■ Task directions:
For this exercise, reproduce the entries below exactly, but only from the line containing "(Some b)] ∧" through the line containing "set (w' := set_surfaces (surfaces w) _).", both included.

** Opening Material for this task block **

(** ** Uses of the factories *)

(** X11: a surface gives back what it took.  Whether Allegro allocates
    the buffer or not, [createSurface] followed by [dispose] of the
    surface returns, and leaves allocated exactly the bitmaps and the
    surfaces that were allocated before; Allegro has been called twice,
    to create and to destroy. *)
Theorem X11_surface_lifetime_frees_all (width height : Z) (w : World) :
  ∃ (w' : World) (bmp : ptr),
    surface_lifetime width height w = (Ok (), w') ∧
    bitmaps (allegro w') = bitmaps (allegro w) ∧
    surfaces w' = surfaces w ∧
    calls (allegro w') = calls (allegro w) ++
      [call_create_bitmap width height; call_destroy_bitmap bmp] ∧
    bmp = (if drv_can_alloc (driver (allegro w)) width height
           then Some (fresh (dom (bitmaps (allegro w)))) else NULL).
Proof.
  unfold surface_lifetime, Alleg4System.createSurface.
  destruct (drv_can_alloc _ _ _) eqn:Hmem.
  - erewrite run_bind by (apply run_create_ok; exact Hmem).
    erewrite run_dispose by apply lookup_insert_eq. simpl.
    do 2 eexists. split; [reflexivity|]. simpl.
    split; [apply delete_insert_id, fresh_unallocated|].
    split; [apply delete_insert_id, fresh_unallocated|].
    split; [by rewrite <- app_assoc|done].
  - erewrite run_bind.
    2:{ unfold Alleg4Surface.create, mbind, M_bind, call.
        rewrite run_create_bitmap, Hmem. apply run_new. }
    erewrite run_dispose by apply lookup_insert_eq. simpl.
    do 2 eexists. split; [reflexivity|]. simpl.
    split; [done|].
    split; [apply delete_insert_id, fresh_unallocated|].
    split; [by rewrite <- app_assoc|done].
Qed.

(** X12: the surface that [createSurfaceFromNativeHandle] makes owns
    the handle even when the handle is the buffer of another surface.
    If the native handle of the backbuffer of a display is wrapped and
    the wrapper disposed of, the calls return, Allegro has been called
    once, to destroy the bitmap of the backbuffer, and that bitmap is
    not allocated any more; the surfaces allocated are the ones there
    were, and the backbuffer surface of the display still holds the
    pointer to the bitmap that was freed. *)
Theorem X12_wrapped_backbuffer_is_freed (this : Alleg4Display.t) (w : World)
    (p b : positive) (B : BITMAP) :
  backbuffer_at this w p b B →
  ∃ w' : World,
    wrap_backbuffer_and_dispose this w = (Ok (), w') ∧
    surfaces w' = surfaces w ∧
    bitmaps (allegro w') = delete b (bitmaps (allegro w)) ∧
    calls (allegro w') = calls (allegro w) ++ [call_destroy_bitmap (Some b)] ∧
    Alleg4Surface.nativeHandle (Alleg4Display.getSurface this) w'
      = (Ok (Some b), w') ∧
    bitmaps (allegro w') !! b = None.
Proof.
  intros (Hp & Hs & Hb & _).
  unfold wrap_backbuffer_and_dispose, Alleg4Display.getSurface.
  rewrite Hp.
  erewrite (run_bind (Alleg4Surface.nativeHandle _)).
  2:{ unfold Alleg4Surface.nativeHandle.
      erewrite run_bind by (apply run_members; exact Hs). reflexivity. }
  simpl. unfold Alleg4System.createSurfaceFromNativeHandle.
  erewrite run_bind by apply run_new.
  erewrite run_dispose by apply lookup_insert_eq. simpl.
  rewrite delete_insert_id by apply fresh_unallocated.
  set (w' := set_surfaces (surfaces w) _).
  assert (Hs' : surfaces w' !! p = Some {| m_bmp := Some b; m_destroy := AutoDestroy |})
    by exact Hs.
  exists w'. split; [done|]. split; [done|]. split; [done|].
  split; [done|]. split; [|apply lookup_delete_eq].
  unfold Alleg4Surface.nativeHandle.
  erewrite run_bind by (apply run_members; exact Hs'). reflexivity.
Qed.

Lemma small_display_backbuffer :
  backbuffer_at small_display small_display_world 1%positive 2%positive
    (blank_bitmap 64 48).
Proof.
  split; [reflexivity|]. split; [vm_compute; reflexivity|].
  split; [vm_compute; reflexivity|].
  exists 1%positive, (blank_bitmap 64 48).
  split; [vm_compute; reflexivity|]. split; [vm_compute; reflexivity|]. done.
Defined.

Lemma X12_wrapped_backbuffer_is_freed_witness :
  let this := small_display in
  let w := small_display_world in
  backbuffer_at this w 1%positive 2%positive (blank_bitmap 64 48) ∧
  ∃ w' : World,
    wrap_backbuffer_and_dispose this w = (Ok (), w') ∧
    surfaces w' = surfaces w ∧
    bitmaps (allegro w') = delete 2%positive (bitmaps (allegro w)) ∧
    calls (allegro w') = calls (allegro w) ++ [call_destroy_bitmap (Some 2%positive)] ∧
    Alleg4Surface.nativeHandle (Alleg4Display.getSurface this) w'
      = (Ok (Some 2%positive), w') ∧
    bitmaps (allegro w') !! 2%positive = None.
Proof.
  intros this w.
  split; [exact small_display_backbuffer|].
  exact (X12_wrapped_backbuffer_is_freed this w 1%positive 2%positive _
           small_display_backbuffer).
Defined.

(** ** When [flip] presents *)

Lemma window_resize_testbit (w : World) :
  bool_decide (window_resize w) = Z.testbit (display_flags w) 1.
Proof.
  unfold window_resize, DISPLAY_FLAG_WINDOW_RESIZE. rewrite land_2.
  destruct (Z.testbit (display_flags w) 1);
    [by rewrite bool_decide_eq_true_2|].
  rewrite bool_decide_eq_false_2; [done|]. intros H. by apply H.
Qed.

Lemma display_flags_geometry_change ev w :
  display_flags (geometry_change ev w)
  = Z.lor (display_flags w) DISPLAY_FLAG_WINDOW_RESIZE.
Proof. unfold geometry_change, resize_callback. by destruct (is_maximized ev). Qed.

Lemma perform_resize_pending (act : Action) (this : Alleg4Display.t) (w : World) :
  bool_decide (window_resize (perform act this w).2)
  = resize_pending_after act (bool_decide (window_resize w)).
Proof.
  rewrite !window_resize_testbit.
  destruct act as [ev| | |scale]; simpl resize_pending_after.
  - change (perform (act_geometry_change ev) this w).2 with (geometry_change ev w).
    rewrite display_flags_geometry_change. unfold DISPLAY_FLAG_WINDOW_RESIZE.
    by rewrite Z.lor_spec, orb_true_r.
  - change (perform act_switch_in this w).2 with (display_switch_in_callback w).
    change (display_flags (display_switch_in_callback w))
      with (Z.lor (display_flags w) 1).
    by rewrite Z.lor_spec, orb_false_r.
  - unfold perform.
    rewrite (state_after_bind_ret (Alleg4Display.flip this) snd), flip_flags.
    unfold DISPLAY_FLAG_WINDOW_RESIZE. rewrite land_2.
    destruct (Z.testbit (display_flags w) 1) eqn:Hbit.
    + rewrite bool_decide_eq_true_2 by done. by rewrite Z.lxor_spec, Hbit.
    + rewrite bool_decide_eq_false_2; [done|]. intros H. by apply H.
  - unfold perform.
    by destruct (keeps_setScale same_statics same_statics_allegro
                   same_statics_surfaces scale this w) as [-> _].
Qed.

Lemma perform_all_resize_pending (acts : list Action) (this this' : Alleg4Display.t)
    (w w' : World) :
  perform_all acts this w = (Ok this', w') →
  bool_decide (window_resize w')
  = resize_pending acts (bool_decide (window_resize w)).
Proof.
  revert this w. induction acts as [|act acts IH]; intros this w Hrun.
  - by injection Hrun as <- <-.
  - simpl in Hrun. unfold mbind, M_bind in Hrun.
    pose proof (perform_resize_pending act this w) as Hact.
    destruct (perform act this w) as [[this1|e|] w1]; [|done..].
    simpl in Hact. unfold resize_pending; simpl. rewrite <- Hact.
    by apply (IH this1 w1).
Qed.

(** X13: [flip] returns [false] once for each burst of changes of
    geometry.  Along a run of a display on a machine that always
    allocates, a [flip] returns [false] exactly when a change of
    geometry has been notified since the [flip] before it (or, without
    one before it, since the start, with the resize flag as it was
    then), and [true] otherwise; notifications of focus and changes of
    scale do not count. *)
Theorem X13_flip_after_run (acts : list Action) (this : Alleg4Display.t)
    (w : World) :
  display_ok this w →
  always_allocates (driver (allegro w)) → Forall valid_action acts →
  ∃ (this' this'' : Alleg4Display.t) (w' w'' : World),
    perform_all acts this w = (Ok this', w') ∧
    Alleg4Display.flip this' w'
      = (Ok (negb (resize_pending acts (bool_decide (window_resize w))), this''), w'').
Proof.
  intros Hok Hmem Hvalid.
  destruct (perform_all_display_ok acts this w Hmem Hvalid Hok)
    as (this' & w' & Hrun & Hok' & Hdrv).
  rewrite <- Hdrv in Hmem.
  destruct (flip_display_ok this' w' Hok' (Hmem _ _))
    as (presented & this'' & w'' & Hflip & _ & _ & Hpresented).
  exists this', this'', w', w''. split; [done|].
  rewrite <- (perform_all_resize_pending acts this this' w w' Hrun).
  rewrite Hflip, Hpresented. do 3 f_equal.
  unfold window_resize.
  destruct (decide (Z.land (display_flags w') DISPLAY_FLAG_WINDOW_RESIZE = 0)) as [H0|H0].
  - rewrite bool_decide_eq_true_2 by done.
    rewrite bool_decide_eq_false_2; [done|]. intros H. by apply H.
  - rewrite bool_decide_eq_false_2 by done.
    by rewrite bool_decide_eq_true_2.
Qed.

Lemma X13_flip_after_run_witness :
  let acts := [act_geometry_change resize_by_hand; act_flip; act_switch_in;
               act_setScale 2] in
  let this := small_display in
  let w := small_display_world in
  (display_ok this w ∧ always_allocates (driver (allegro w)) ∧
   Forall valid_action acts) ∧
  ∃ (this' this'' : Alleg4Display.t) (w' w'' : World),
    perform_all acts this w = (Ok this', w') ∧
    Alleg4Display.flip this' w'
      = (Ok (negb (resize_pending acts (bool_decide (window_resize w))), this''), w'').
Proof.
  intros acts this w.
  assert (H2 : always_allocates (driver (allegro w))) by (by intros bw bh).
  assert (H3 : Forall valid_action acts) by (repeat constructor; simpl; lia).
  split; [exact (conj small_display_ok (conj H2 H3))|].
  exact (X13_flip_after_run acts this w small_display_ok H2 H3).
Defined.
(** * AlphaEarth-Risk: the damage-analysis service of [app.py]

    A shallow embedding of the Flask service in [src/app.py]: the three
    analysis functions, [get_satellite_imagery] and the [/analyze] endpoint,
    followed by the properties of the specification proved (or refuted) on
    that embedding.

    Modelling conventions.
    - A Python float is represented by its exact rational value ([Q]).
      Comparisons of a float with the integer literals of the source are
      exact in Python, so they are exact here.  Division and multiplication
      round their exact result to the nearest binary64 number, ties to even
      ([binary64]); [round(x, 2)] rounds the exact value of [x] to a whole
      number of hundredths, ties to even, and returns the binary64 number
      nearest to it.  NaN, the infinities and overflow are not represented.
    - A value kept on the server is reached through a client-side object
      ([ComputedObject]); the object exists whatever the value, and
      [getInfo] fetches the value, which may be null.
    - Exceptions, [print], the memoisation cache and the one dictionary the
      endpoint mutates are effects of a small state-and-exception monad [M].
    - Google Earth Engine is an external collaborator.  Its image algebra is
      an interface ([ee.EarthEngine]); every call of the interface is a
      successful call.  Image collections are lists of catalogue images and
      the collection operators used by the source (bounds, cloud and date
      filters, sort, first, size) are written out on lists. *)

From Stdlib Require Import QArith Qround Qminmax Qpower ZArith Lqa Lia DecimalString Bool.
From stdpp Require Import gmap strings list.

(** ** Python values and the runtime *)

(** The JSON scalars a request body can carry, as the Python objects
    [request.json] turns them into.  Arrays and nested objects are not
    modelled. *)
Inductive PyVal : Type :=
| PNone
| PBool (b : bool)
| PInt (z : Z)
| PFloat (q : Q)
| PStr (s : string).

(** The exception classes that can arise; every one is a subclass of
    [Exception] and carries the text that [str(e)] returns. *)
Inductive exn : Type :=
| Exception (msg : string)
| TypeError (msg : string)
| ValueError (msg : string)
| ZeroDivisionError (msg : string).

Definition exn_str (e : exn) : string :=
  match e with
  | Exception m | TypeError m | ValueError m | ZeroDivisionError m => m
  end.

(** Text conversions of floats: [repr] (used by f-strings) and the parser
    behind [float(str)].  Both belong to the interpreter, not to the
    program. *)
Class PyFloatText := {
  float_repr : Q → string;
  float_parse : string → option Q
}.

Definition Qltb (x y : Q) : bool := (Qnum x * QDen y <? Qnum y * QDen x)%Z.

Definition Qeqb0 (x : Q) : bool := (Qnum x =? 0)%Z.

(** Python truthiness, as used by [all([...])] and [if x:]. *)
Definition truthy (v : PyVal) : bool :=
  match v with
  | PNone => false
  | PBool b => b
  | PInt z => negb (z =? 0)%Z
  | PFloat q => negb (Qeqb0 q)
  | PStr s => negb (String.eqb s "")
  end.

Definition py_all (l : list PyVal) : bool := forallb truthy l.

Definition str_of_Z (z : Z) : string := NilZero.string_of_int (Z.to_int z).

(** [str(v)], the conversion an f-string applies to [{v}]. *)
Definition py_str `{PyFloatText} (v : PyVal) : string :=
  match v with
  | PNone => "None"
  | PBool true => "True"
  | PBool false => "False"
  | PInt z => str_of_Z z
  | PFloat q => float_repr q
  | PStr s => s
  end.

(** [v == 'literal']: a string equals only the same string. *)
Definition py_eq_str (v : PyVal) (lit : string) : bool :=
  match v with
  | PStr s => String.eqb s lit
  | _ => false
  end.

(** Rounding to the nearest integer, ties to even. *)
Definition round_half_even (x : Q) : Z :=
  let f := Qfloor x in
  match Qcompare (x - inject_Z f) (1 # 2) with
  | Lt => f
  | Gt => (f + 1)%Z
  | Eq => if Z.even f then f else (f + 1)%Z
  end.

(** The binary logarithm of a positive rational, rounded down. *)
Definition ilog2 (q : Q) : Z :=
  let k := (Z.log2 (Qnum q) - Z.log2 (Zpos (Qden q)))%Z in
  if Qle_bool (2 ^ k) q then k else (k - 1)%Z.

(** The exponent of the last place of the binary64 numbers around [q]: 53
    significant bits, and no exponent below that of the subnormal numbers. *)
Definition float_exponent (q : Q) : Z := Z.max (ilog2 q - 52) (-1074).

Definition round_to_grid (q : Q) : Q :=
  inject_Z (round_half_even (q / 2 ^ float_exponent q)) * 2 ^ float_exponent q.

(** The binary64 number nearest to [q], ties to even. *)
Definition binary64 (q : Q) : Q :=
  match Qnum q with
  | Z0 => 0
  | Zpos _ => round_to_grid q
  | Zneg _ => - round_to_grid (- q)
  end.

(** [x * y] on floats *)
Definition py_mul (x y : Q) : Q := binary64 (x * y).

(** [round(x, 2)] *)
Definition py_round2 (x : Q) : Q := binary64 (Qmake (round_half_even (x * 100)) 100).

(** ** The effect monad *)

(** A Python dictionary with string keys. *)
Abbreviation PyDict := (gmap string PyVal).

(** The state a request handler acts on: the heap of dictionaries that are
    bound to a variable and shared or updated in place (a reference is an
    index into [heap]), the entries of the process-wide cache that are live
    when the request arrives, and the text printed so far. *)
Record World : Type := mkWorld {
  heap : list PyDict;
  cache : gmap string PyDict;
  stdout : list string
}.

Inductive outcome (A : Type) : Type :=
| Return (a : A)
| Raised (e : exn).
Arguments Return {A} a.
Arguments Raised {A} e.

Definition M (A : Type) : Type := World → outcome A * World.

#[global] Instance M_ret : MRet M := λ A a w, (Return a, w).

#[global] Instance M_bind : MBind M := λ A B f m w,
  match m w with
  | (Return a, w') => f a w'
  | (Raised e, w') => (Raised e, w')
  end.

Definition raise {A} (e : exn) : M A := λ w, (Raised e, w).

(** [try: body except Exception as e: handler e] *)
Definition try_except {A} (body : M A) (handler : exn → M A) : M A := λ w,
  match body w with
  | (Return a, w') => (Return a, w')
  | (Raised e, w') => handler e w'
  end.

** Closing Material for this task block **

■ Task result:
    calls (allegro w') = calls (allegro w) ++ [call_destroy_bitmap (Some b)] ∧
    Alleg4Surface.nativeHandle (Alleg4Display.getSurface this) w'
      = (Ok (Some b), w') ∧
    bitmaps (allegro w') !! b = None.
Proof.
  intros (Hp & Hs & Hb & _).
  unfold wrap_backbuffer_and_dispose, Alleg4Display.getSurface.
  rewrite Hp.
  erewrite (run_bind (Alleg4Surface.nativeHandle _)).
  2:{ unfold Alleg4Surface.nativeHandle.
      erewrite run_bind by (apply run_members; exact Hs). reflexivity. }
  simpl. unfold Alleg4System.createSurfaceFromNativeHandle.
  erewrite run_bind by apply run_new.
  erewrite run_dispose by apply lookup_insert_eq. simpl.
  rewrite delete_insert_id by apply fresh_unallocated.
  set (w' := set_surfaces (surfaces w) _).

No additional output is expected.